Lorsque le malade est situé convenablement, un aide applique les deux mains sur la partie du ventre opposée à celle où se doit faire la ponction ; afin de pousser la plus grande partie des eaux de ce côté, & éloigner par-là les parois du ventre des parties qu’elles contiennent, pour mettre ces parties à l’abri de la pointe du trocar. Alors le chirurgien qui a eu le soin d’examiner avec attention, avant que de venir au lit du malade, si le poinçon d’acier de son instrument n’est pas rouillé dans la cannule, & qui a graissé la pointe de l’instrument armé de sa cannule, pour qu’il perce avec plus de facilité & en causant moins de douleur, le chirurgien, dis-je, tend la peau dans l’endroit désigné avec le doigt index & le pouce de la main gauche ; & tenant le manche du trocar dans la main droite, le doigt index de cette main étendu sur la cannule, pour fixer la longueur de l’instrument qui doit pénétrer dans la cavité du ventre, il le plonge en perçant les parties contenues jusqu’à ce qu’il sente que la pointe est dans le fluide épanché. Il prend la cannule avec les doigts de la main gauche, & retire le poinçon avec la droite. Les eaux sortent par la cannule. Si quelque partie flottante contenue dans le bas-ventre se présentoit à l’extrémité de la cannule, & empêchoit les eaux de sortir librement, on éloigne l’obstacle avec une sonde bontonnée qu’on introduit dans la cannule.

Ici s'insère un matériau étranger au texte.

(** Shifting the entries of one table in place. *)
Lemma shift_table above delta wide head entries tail A C : wf (Table wide head entries tail) = true →
  let T := ser (Table wide head entries tail) in
  (∀ es, mapM (shift_entry above delta wide) entries = Some es → len (ser (Table wide head es tail)) = len T)
  ∧ shifted (mapM (shift_entry above delta wide) entries) (λ es, Done (A ++ ser (Table wide head es tail) ++ C))
      (shift_entries (walk_fuel (A ++ T ++ C)) (A ++ T ++ C) (len A + 16) (len A + len T) wide above delta).
Proof.
  intros (Hhead & Htail & Hes)%wf_table T.
  set (h es := be32 (8 + len (head ++ rows wide es ++ tail)) ++ table_kind wide ++ head).
  assert (Hser : ∀ es, ser (Table wide head es tail) = h es ++ rows wide es ++ tail).
  { intros es. cbn [ser]. unfold boxed, h. by rewrite <-!(assoc_L (++)). }
  assert (Hh : ∀ es, len (h es) = 16).
  { intros es. unfold h. rewrite !len_app, len_to_be, Hhead. by destruct wide. }
  assert (Hsz : len T = 16 + len (rows wide entries) + len tail) by (unfold T; rewrite Hser, !len_app, Hh; lia).
  pose proof (shift_entries_rows wide above delta entries (walk_fuel (A ++ T ++ C)) (A ++ h entries) tail C
    Hes Htail) as E.
  rewrite len_app, Hh in E.
  replace (len A + 16 + len (rows wide entries) + len tail) with (len A + len T) in E by lia.
  assert (Hlay : ∀ es, (A ++ h es) ++ rows wide es ++ tail ++ C = A ++ ser (Table wide head es tail) ++ C).
  { intros es. by rewrite Hser, <-!(assoc_L (++)). }
  rewrite Hlay in E. fold T in E. specialize (E ltac:(rewrite len_rows in Hsz; pose proof (len_nonneg tail);
    unfold walk_fuel, len in *; rewrite !length_app; destruct wide; cbn [stride] in *; lia)).
  assert (Hhe : ∀ es, mapM (shift_entry above delta wide) entries = Some es → h entries = h es).
  { intros es Ees. unfold h. by rewrite !len_app, !len_rows, (mapM_length _ _ _ Ees). }
  split.
  - intros es Ees. rewrite Hsz, Hser, !len_app, !len_rows, !Hh, (mapM_length _ _ _ Ees). lia.
  - unfold shifted in *. destruct (mapM _ entries) as [es|]; [|done].
    by rewrite E, (Hhe es eq_refl), Hlay.
Qed.

(** Shifting the collected tables of a forest in place. *)
Lemma shift_boxes_ser above delta l : ∀ A C,
  forallb wf l = true →
  then_shift (map_all_offsets (shift_entry above delta) l) (λ l', A ++ sers l' ++ C)
    (shift_boxes (A ++ sers l ++ C) (all_tables l (len A)) above delta).
Proof.
  induction l as [|kind body l IH|kind pre kids post l IHk IH|wide head entries tail l IH] using forest_ind;
    intros A C Hw; [done|..]; apply forallb_cons in Hw as [Hwa Hw]; destruct (wf_size _ Hwa) as [Hs Hk4];
    cbn [kind_of] in Hk4.
  all: assert (Hcons : ∀ a a', len (ser a') = len (ser a) →
    then_shift (l' ← map_all_offsets (shift_entry above delta) l; Some (a' :: l')) (λ l', A ++ sers l' ++ C)
      (shift_boxes (A ++ ser a' ++ sers l ++ C) (all_tables l (len A + len (ser a))) above delta)).
  1,3,5: intros a a' Hl; specialize (IH (A ++ ser a') C Hw); rewrite len_app, Hl, <-(assoc_L (++)) in IH;
    unfold then_shift, shifted in *; destruct (map_all_offsets _ l) as [l'|]; [|exact IH];
    change (shift_boxes (A ++ ser a' ++ sers l ++ C) (all_tables l (len A + len (ser a))) above delta
            = Done (A ++ sers (a' :: l') ++ C)); rewrite IH; by rewrite sers_cons, <-!(assoc_L (++)).
  all: rewrite sers_cons, <-(assoc_L (++)); unfold map_all_offsets; cbn [foldr];
    fold (map_all_offsets (shift_entry above delta) l).
  - apply Hcons; done.
  - change (all_tables (Node kind pre kids post :: l) (len A)) with
      (tables (Node kind pre kids post) (len A) ++ all_tables l (len A + len (ser (Node kind pre kids post)))).
    destruct (node_plain _ _ _ _ Hwa) as (_ & _ & N3). destruct (wf_node _ _ _ _ Hwa) as (_ & _ & Hkids).
    cbn [tables map_offsets]. fold (map_all_offsets (shift_entry above delta) kids). case_bool_decide as Hk.
    + rewrite (N3 Hk) in *. rewrite shift_boxes_app.
      change (foldr (λ k rest pos, tables k pos ++ rest (pos + len (ser k))) (λ _, []) kids (len A + 8))
        with (all_tables kids (len A + 8)).
      set (h := be32 (8 + len (sers kids ++ post)) ++ kind). change (concat (map ser kids)) with (sers kids).
      assert (Hser : ∀ ks, len (sers ks) = len (sers kids) → ser (Node kind [] ks post) = h ++ sers ks ++ post).
      { intros ks El. cbn [ser]. unfold boxed, h. cbn [app]. fold (sers ks). rewrite !len_app, El, (assoc_L (++)). done. }
      specialize (IHk (A ++ h) (post ++ sers l ++ C) Hkids).
      assert (Hh : len (A ++ h) = len A + 8).
      { unfold h. rewrite !len_app, len_to_be. assert (len kind = 4) by (unfold len; lia). lia. }
      rewrite Hh in IHk. rewrite (Hser kids) at 1 by done. rewrite <-!(assoc_L (++)) in *.
      destruct (map_all_offsets (shift_entry above delta) kids) as [ks|] eqn:Eks; cbn [mbind option_bind] in *.
      * unfold then_shift, shifted in IHk. rewrite IHk. cbn [and_then]. pose proof (map_offsets_len _ _ _ Eks) as El.
        replace ((A ++ h) ++ sers ks ++ post ++ sers l ++ C) with (A ++ ser (Node kind [] ks post) ++ sers l ++ C)
          by (by rewrite (Hser ks El), <-!(assoc_L (++))). apply Hcons.
        rewrite (Hser ks El), (Hser kids eq_refl), !len_app. lia.
      * destruct IHk as [s ->]. by exists s.
    + apply Hcons; done.
  - change (all_tables (Table wide head entries tail :: l) (len A)) with
      ((len A, len A + len (ser (Table wide head entries tail)), wide)
         :: all_tables l (len A + len (ser (Table wide head entries tail)))).
    cbn [shift_boxes map_offsets].
    destruct (shift_table above delta wide head entries tail A (sers l ++ C) Hwa) as [Hlen E].
    unfold shifted in E. destruct (mapM (shift_entry above delta wide) entries) as [es|].
    + rewrite E. cbn [and_then]. by apply Hcons, Hlen.
    + destruct E as [s ->]. by exists s.
Qed.
(* ===== verification/Mp4Splice.v ===== *)
(** * Splicing is substitution in the tree

    [splice_replace] on a buffer: a stretch of siblings replaced, and the size of every box around
    them corrected.  A position in the tree is a path of frames, each the box that is entered with
    what lies before and behind it; the result is the buffer laid out with the replacement in place. *)

From stdpp Require Import base option list sets numbers strings pretty.
From Stdlib Require Import ZArith Lia.
From S2P Require Import Prelude Mp4Bytes Mp4Edit Mp4Walk Mp4Tree.

Local Open Scope Z_scope.

Record frame : Type := mk_frame {
  fr_left : list atom;
  fr_kind : bytes;
  fr_pre : bytes;
  fr_right : bytes;
}.

Fixpoint plug (p : list frame) (x : bytes) : bytes :=
  match p with
  | [] => x
  | f :: p => sers (fr_left f) ++ boxed (fr_kind f) (fr_pre f ++ plug p x) ++ fr_right f
  end.

Definition frame_ok (f : frame) : bool :=
  forallb wf (fr_left f) && (length (fr_kind f) =? 4)%nat
  && bool_decide (children_start (fr_kind f) 0 = Some (8 + len (fr_pre f))).

Fixpoint fits (p : list frame) (x : bytes) : bool :=
  match p with [] => true | f :: p => (8 + len (fr_pre f ++ plug p x) <? 2 ^ 32) && fits p x end.

(** Where the hole of a path is. *)
Fixpoint hole (p : list frame) : Z :=
  match p with [] => 0 | f :: p => len (sers (fr_left f)) + 8 + len (fr_pre f) + hole p end.

Fixpoint around (p : list frame) (base : Z) (x : bytes) : list (Z * Z) :=
  match p with
  | [] => []
  | f :: p =>
      let c := base + len (sers (fr_left f)) in
      (c, 8 + len (fr_pre f ++ plug p x)) :: around p (c + 8 + len (fr_pre f)) x
  end.

Lemma frame_ok_spec f : frame_ok f = true →
  forallb wf (fr_left f) = true ∧ length (fr_kind f) = 4%nat
  ∧ children_start (fr_kind f) 0 = Some (8 + len (fr_pre f)).
Proof. intros [[H1 H2%Nat.eqb_eq]%andb_prop H3%bool_decide_eq_true]%andb_prop. done. Qed.

Lemma children_start_shift kind pos c : children_start kind 0 = Some c → children_start kind pos = Some (pos + c).
Proof. unfold children_start. repeat case_bool_decide; intros [= <-]; f_equal; lia. Qed.

(** ** Finding the boxes around a position *)

Lemma enclosing_past fuel buf at_ pos end_ :
  0 ≤ pos → at_ ≤ pos → end_ ≤ len buf → Z.max 0 (end_ - pos) < Z.of_nat fuel →
  enclosing fuel buf at_ pos end_ = Done None.
Proof.
  revert pos. induction fuel as [|fuel IH]; intros pos Hp Hat He Hf; [lia|]. cbn [enclosing].
  walk_step buf pos end_; [done|]. rewrite (proj2 (Z.ltb_ge pos at_)) by lia. cbn [andb]. apply IH; lia.
Qed.

(** Siblings that end before the position are passed over. *)
Lemma enclosing_skip l buf at_ end_ : ∀ fuel pos,
  forallb wf l = true → holds buf pos (sers l) → pos + len (sers l) ≤ at_ → pos + len (sers l) ≤ end_ →
  Z.max 0 (end_ - pos) < Z.of_nat fuel →
  ∃ fuel', Z.max 0 (end_ - (pos + len (sers l))) < Z.of_nat fuel'
    ∧ enclosing fuel buf at_ pos end_ = enclosing fuel' buf at_ (pos + len (sers l)) end_.
Proof.
  induction l as [|a l IH]; intros fuel pos Hw Hh Hat He Hf.
  { exists fuel. change (len (sers [])) with 0. rewrite Z.add_0_r. done. }
  destruct fuel as [|fuel]; [lia|]. apply forallb_cons in Hw as [Hwa Hw]. destruct (wf_size _ Hwa) as [Hs _].
  rewrite sers_cons in *. rewrite len_app in *. pose proof (len_nonneg (sers l)).
  pose proof (holds_app _ _ _ _ Hh) as [Ha Hl]. cbn [enclosing].
  rewrite (child_at_ser _ _ _ _ Ha Hwa) by lia. cbn [and_then].
  rewrite (proj2 (Z.ltb_ge at_ _)) by lia. rewrite andb_false_r.
  destruct (IH fuel (pos + len (ser a))) as (fuel' & Hf' & E); [done|done|lia|lia|lia|].
  exists fuel'. rewrite Z.add_assoc. split; [lia|done].
Qed.

Lemma hole_nonneg p : 0 ≤ hole p.
Proof. induction p as [|f p IH]; cbn [hole]; [done|]. pose proof (len_nonneg (sers (fr_left f))). pose proof (len_nonneg (fr_pre f)). lia. Qed.

Lemma hole_inside p y : forallb frame_ok p = true → hole p + len y ≤ len (plug p y).
Proof.
  induction p as [|f p IH]; intros Hp; cbn [hole plug]; [lia|].
  apply forallb_cons in Hp as [(_ & Hk & _)%frame_ok_spec Hp]. rewrite !len_app, len_boxed, len_app by done.
  specialize (IH Hp). pose proof (len_nonneg (fr_right f)). lia.
Qed.

Lemma ancestors_plug p : ∀ fuel buf base end_ left x right out,
  forallb frame_ok p = true → forallb wf left = true → fits p (sers left ++ x ++ right) = true →
  holds buf base (plug p (sers left ++ x ++ right)) → base + len (plug p (sers left ++ x ++ right)) ≤ end_ →
  end_ ≤ len buf → (p ≠ [] → 0 < len x + len right) → Z.max 0 (end_ - base) < Z.of_nat fuel →
  ancestors_from fuel buf (base + hole p + len (sers left)) base end_ out
  = Done (out ++ around p base (sers left ++ x ++ right)).
Proof.
  induction p as [|f p IH]; intros fuel buf base end_ left x right out Hp Hw Hfit Hh He Hbuf Hne Hf;
    (destruct fuel as [|fuel]; [lia|]); cbn [ancestors_from plug hole] in *;
    set (y := sers left ++ x ++ right) in *; pose proof (holds_bounds _ _ _ Hh) as [Hb0 Hb1].
  - cbn [around]. rewrite app_nil_r. unfold y in Hh, He. rewrite len_app in He.
    pose proof (holds_app _ _ _ _ Hh) as [Hl _]. pose proof (len_nonneg (x ++ right)).
    destruct (enclosing_skip left buf (base + 0 + len (sers left)) end_ (walk_fuel buf) base) as (fuel' & Hf' & ->);
      [done|done|lia|lia|unfold walk_fuel, len in *; lia|].
    pose proof (len_nonneg (sers left)). by rewrite enclosing_past by lia.
  - apply forallb_cons in Hp as [(Hfl & Hk & Hcs)%frame_ok_spec Hp]. cbn [fits] in Hfit.
    apply andb_prop in Hfit as [Hsz%Z.ltb_lt Hfit].
    set (content := fr_pre f ++ plug p y) in *. rewrite !len_app in He. rewrite len_boxed in He by done.
    pose proof (len_nonneg (fr_right f)). pose proof (len_nonneg (sers (fr_left f))). pose proof (len_nonneg (sers left)).
    pose proof (holds_app _ _ _ _ Hh) as [Hl [Hbox _]%holds_app].
    assert (Hlen : len content = len (fr_pre f) + len (plug p y)) by (apply len_app).
    assert (Hin : holds buf (base + len (sers (fr_left f)) + 8 + len (fr_pre f)) (plug p y)).
    { unfold boxed in Hbox. apply holds_app in Hbox as [_ [_ Hc]%holds_app]. apply holds_app in Hc as [_ Hc].
      rewrite len_to_be in Hc. assert (len (fr_kind f) = 4) as Ek by (unfold len; lia). rewrite Ek in Hc.
      by replace (base + len (sers (fr_left f)) + Z.of_nat 4 + 4) with (base + len (sers (fr_left f)) + 8) in Hc by lia. }
    assert (Hdeep : hole p + len (sers left) < len (plug p y)).
    { pose proof (hole_inside p y Hp) as Hi. unfold y in Hi at 1. rewrite !len_app in Hi. specialize (Hne ltac:(done)). lia. }
    pose proof (hole_nonneg p). pose proof (len_nonneg (fr_pre f)).
    set (c := base + len (sers (fr_left f))) in *. replace (base + (len (sers (fr_left f)) + 8 + len (fr_pre f) + hole p))
      with (c + 8 + len (fr_pre f) + hole p) by lia.
    destruct (enclosing_skip (fr_left f) buf (c + 8 + len (fr_pre f) + hole p + len (sers left)) end_ (walk_fuel buf) base)
      as (fuel' & Hf' & ->); [done|done|lia|lia|unfold walk_fuel, len in *; lia|]. fold c. destruct fuel' as [|fuel']; [lia|].
    cbn [enclosing]. rewrite (child_at_boxed _ _ _ _ _ Hbox Hk) by lia. cbn [and_then].
    rewrite (proj2 (Z.ltb_lt c _)), (proj2 (Z.ltb_lt _ (c + _))) by lia. cbn [andb].
    rewrite (children_start_shift _ c _ Hcs). cbn [fmap option_fmap option_map and_then].
    replace (c + (8 + len (fr_pre f))) with (c + 8 + len (fr_pre f)) by lia.
    rewrite (IH fuel buf (c + 8 + len (fr_pre f)) (c + (8 + len content)) left x right); [|done|done|done|done|fold y; lia|lia|auto|lia].
    cbn [around]. fold y c content. by rewrite <-(assoc_L (++)).
Qed.

(** ** Correcting the sizes *)

(** The buffer with the replacement in place and the old sizes. *)
Fixpoint stale (p : list frame) (old new : bytes) : bytes :=
  match p with
  | [] => new
  | f :: p =>
      sers (fr_left f) ++ (be32 (8 + len (fr_pre f ++ plug p old)) ++ fr_kind f ++ fr_pre f ++ stale p old new)
      ++ fr_right f
  end.

Lemma len_plug p old new : forallb frame_ok p = true → len (plug p new) = len (plug p old) + (len new - len old).
Proof.
  induction p as [|f p IH]; intros Hp; cbn [plug]; [lia|].
  apply forallb_cons in Hp as [(_ & Hk & _)%frame_ok_spec Hp]. rewrite !len_app, !len_boxed, !len_app by done.
  specialize (IH Hp). lia.
Qed.

Lemma patch_sizes p old new : ∀ A C,
  forallb frame_ok p = true →
  fold_left (resize_ancestor (len new - len old)) (around p (len A) old) (A ++ stale p old new ++ C)
  = A ++ plug p new ++ C.
Proof.
  induction p as [|f p IH]; intros A C Hp; cbn [around stale plug fold_left]; [done|].
  apply forallb_cons in Hp as [(_ & Hk & _)%frame_ok_spec Hp]. assert (Hk4 : len (fr_kind f) = 4) by (unfold len; lia).
  set (A' := A ++ sers (fr_left f)). set (sz := 8 + len (fr_pre f ++ plug p old)).
  assert (Hc : len A + len (sers (fr_left f)) = len A') by (unfold A'; by rewrite len_app). rewrite Hc.
  set (rest := fr_kind f ++ fr_pre f ++ stale p old new ++ fr_right f ++ C).
  replace (A ++ (sers (fr_left f) ++ (be32 sz ++ fr_kind f ++ fr_pre f ++ stale p old new) ++ fr_right f) ++ C)
    with (A' ++ be32 sz ++ rest) by (unfold A', rest; by rewrite <-!(assoc_L (++))).
  unfold resize_ancestor at 2. rewrite (proj2 (Z.leb_le _ _)).
  2:{ rewrite !len_app, len_to_be. pose proof (len_nonneg rest). lia. }
  rewrite overwrite_mid by (by rewrite !len_to_be).
  set (h := be32 (sz + (len new - len old)) ++ fr_kind f ++ fr_pre f).
  replace (A' ++ be32 (sz + (len new - len old)) ++ rest) with ((A' ++ h) ++ stale p old new ++ fr_right f ++ C)
    by (unfold h, rest; by rewrite <-!(assoc_L (++))).
  replace (len A' + 8 + len (fr_pre f)) with (len (A' ++ h)).
  2:{ unfold h. rewrite !len_app, len_to_be. lia. }
  rewrite IH by done. unfold h, A', boxed, sz. rewrite <-!(assoc_L (++)). do 3 f_equal.
  rewrite !len_app, (len_plug p old new Hp). f_equal. lia.
Qed.

Lemma stale_same p old new : forallb frame_ok p = true → len new = len old → stale p old new = plug p new.
Proof.
  induction p as [|f p IH]; intros Hp E; cbn [stale plug]; [done|].
  apply forallb_cons in Hp as [_ Hp]. rewrite IH by done. unfold boxed.
  rewrite !len_app, (len_plug p old new Hp), E. rewrite <-!(assoc_L (++)). do 2 f_equal. f_equal. lia.
Qed.

Lemma stale_parts p L R old new : forallb frame_ok p = true →
  ∃ a c, plug p (L ++ old ++ R) = a ++ old ++ c ∧ stale p (L ++ old ++ R) (L ++ new ++ R) = a ++ new ++ c
    ∧ len a = hole p + len L.
Proof.
  intros Hp. induction p as [|f p IH]; cbn [plug stale hole]; [by exists L, R|].
  apply forallb_cons in Hp as [(_ & Hk & _)%frame_ok_spec Hp]. assert (Hk4 : len (fr_kind f) = 4) by (unfold len; lia).
  destruct (IH Hp) as (a & c & E1 & E2 & E3). set (n := be32 (8 + len (fr_pre f ++ plug p (L ++ old ++ R)))).
  exists (sers (fr_left f) ++ n ++ fr_kind f ++ fr_pre f ++ a), (c ++ fr_right f).
  unfold boxed. fold n. rewrite E1, E2. split_and!.
  - by rewrite <-!(assoc_L (++)).
  - by rewrite <-!(assoc_L (++)).
  - rewrite !len_app, E3. unfold n. rewrite len_to_be. lia.
Qed.

(** The splice, frame by frame. *)
Lemma splice_plug p left old right new :
  forallb frame_ok p = true → forallb wf left = true → fits p (sers left ++ old ++ right) = true →
  0 < len old + len right →
  let start := hole p + len (sers left) in
  splice_replace (plug p (sers left ++ old ++ right)) start (start + len old) new
  = Done (plug p (sers left ++ new ++ right)).
Proof.
  intros Hp Hw Hfit Hne start. set (buf := plug p (sers left ++ old ++ right)).
  destruct (stale_parts p (sers left) right old new Hp) as (a & c & E1 & E2 & E3). fold buf start in E1, E3.
  pose proof (len_nonneg a). pose proof (len_nonneg old). pose proof (len_nonneg c).
  assert (Hlen : len buf = start + len old + len c) by (rewrite E1, !len_app; lia).
  unfold splice_replace. rewrite (proj2 (Z.ltb_ge _ start)), (proj2 (Z.ltb_ge (len buf) _)) by lia. cbn [orb].
  replace (start + len old - start) with (len old) by lia.
  assert (Hd : len new - len old = len (sers left ++ new ++ right) - len (sers left ++ old ++ right)) by (rewrite !len_app; lia).
  assert (Hhead : index buf 0 start = Done a).
  { apply holds_index; [|lia]. exists [], (old ++ c). done. }
  assert (Htail : index buf (start + len old) (len buf) = Done c).
  { apply holds_index; [|lia]. exists (a ++ old), []. rewrite app_nil_r, len_app, E3. by rewrite E1, <-(assoc_L (++)). }
  destruct (Z.eqb_spec (len new - len old) 0) as [Hz|Hnz]; cbn [and_then].
  - rewrite Hhead, Htail. cbn [and_then fold_left]. rewrite <-E2. f_equal.
    apply stale_same; [done|lia].
  - unfold ancestor_size_offsets. pose proof (ancestors_plug p (walk_fuel buf) buf 0 (len buf) left old right []) as Ha.
    rewrite !Z.add_0_l in Ha. cbn [app] in Ha. fold start in Ha. rewrite Ha; [|done|done|done|apply holds_whole|apply Z.le_refl|apply Z.le_refl|done|unfold walk_fuel, len; lia].
    cbn [and_then]. rewrite Hhead, Htail. cbn [and_then]. rewrite <-E2, Hd. f_equal.
    pose proof (patch_sizes p (sers left ++ old ++ right) (sers left ++ new ++ right) [] [] Hp) as Hpatch.
    cbn [app] in Hpatch. by rewrite !app_nil_r in Hpatch.
Qed.

(** C19: Replacing a stretch of siblings anywhere in a tree of boxes gives the layout of the
    tree with the replacement in that place: the bytes around it stay, and each enclosing box
    has its new size. A size that outgrows its 32 bits wraps. *)
Theorem splice_is_substitution p left old right new :
  forallb frame_ok p = true → forallb wf left = true → fits p (sers left ++ old ++ right) = true →
  0 < len old + len right →
  let start := hole p + len (sers left) in
  splice_replace (plug p (sers left ++ old ++ right)) start (start + len old) new
  = Done (plug p (sers left ++ new ++ right)).
Proof. exact (splice_plug p left old right new). Qed.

Quand on a tiré les eaux avec les attentions que nous avons indiquées plus haut, il faut ôter la cannule : pour cet effet on applique deux doigts de la main gauche sur la peau de chaque côté de la cannule, qu’on retire facilement avec la main droite, en prenant la précaution de lui faire décrire un demi-tour.

Après l’opération on applique sur l’ouverture une petite compresse trempée dans de l’eau-de-vie, & par-dessus une compresse d’un demi-pié en quarré, à sec ou trempée dans du vin chaud, & on la soutient par un bandage de corps suffisamment serré.

L’opération de la paracentèse ne remédie qu’à l’épanchement actuel, & ne dispense pas de l’usage continué des remedes capables de détruire les causes de l’hydropisie, & d’empêcher un nouvel amas de matieres. Si ces causes ne sont pas de nature à céder aux remedes les mieux indiqués, la paracentèse est un secours palliatif qui prolonge la vie des malades, souvent pendant plusieurs années, en les empêchant d’être suffoqués par la plénitude, & en préservant les visceres de l’atonie qu’ils contracteroient en baignant continuellement dans un fluide épanché contre l’ordre naturel. Il y a des personnes à qui l’on a fait quatre-vingt fois la ponction en dix-huit mois. Quelques personnes ont été guéries radicalement après avoir été percées trois ou quatre fois, quoiqu’elles n’eussent observé aucun régime, ni voulu s’assujettir à l’usage d’aucun remede. On n’a prouve pas de telles dispositions dans les malades, mais sans se rendre garant d’une pareille conduite, les faits qui nous l’ont fait connoître peuvent être regardés comme des témoins bien sûrs de l’utilité de l’opération de la paracentèse. Les auteurs de réputation qui ont prétendu décrier cette opération, sans laquelle les meilleurs remedes n’opereroient souvent aucun fruit, ont imprimé par cette fausse prévention une tache à leur nom dans la mémoire des gens raisonnables.

On a donné le nom de paracentèse à toutes les opérations qui s’exécutent par le moyen du trocar, & même par le bistouri, lorsqu’on fait une ouverture pour tirer un fluide quelconque épanché dans les cavités naturelles. L’incision du ventre pour un épanchement sanguin ou purulent, & l’opération de l’empyeme à la poitrine, ont été appellés du nom de paracentèse ; l’étymologie autorise ces dénominations. On fait la ponction au scrotum avec le trocar dans l’hydropisie particuliere de ce sac. V. Hydrocèle.